The single hardest part of properly using encryption is key management. It's also the most vulnerable aspect of even weak crypto. Anything that simplifies this for end users, without requiring anything of them, is likely making serious security/convenience compromises.

[I'm still a big fan of hardware tokens for key storage and decryption. It greatly simplifies user key management while giving the user something familiar to associate their "key" with. It's not perfectly secure, but having to compromise a smartcard secure element requires more of the adversary.]

Comment Re:Wait what? (Score 1) 173

In the end, I wouldn't be surprised if any case the US had at all for extradition is ruined by all of the misdeeds they've done in their attempt to 'get' him. They're really overplaying their hand here (as the DoJ has a tendency to do) and it's going to end up biting them (as has happened several times in the past).

Comment Smarthost setup (Score 1) 405

I'm in the same boat and I've found that just sending all of my domain's email through Comcast's servers works well enough. I hate doing this on principle, but it has saved me so much hassle that it's not worth fighting.

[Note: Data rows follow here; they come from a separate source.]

(* ===== verification/StakeRewards.v ===== *)
(** * Points and rewards of stakes

    points.rs and rewards.rs of programs/stake: how many points a stake earned
    with the credits of its validator, what it is paid for them and what is
    written back; and the remaining functions of stake_state.rs, which build the
    stake history and the accounts of genesis.  The tracer, which only reports
    what is computed, is left out. *)

From S2P Require Import Prelude Errors Rent Account BTreeMap Pubkey Sysvars Nonce TransactionContext RuntimeRules Message FeatureSet Effects SystemRules VoteState VoterRules VoteAuthority StakeState ConfigProgram StakeActivation StakeProgram StakeMachine StakeSteps StakeTransfers StakeRefinement StakeCustody.
Import StakeProcessor.

(** ** Points (points.rs) *)

Record PointValue := mkPointValue {
  pv_rewards : Z; (* lamports to split *)
  pv_points : Z;  (* over these points *)
}.

Record CalculatedStakePoints := mkCalculatedStakePoints {
  csp_points : Z;
  csp_new_credits_observed : Z;
  force_credits_update_with_skipped_reward : bool;
}.

Section points.
Context (stake_history : StakeHistory.StakeHistory) (new_rate_activation_epoch : option Epoch).

(** What the stake earned in an epoch of which the vote account has a record. *)
Definition earned_credits (credits_in_stake new_credits_observed final_epoch_credits initial_epoch_credits : Z) : Z :=
  if credits_in_stake <? initial_epoch_credits then
    (* the staker observed the entire epoch *)
    wrapping U64 (final_epoch_credits - initial_epoch_credits)
  else if credits_in_stake <? final_epoch_credits then
    (* the staker registered sometime during the epoch, partial credit *)
    wrapping U64 (final_epoch_credits - new_credits_observed)
  else 0.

Depending on your MTA, the configuration will be different, but the arrangement is generally referred to a using a Smart Host. Basically, your MTA directly connects to the ISP's SMTP server and sends the mail from there. Comcast requires authentication to use their servers, but they don't do anything funky to the mail they pass on. All of the headers remain intact except for the DKIM-Signature, which is replaced(?) when Comcast signs the message. I've never had a bounced message that I rerouted through their servers and they support TLS and IPv6, so it's not the worst setup.

I'm sure that if you share your MTA details, someone can help you with the configuration.

Comment Re:I'm black and in tech (Score 1) 459

As an aside, I see a lot of Caucasian dudes in IT, sure, but "white" isn't a race any more than "black" or "brown" is. There's a lot of variety of cultural heritage when it comes to "white" folks. Italians. Scandinavians. Greeks. Icelanders. Canadians. French.

White is a more valid descriptor than Caucasian since most "white people" aren't from the Caucasus region. It's fascinating (in a disgusting sort of way) that people have latched onto that term to describe white people. The term "Caucasian" itself is pretty heinous, being coined by Christoph Meiners as part of his theory of polygenism, where he described black people as basically being subhuman animals.

I think "white", "black", "red" or whatever is the least racist form of descriptor since it makes no assumptions of identity, culture, or heritage. The color of our skin is certainly useful as a means of physically describing someone: the tall black man or the brown-haired white woman. Anything more than that presumes to make important inferences about a person based on the color of their skin (read: prejudice).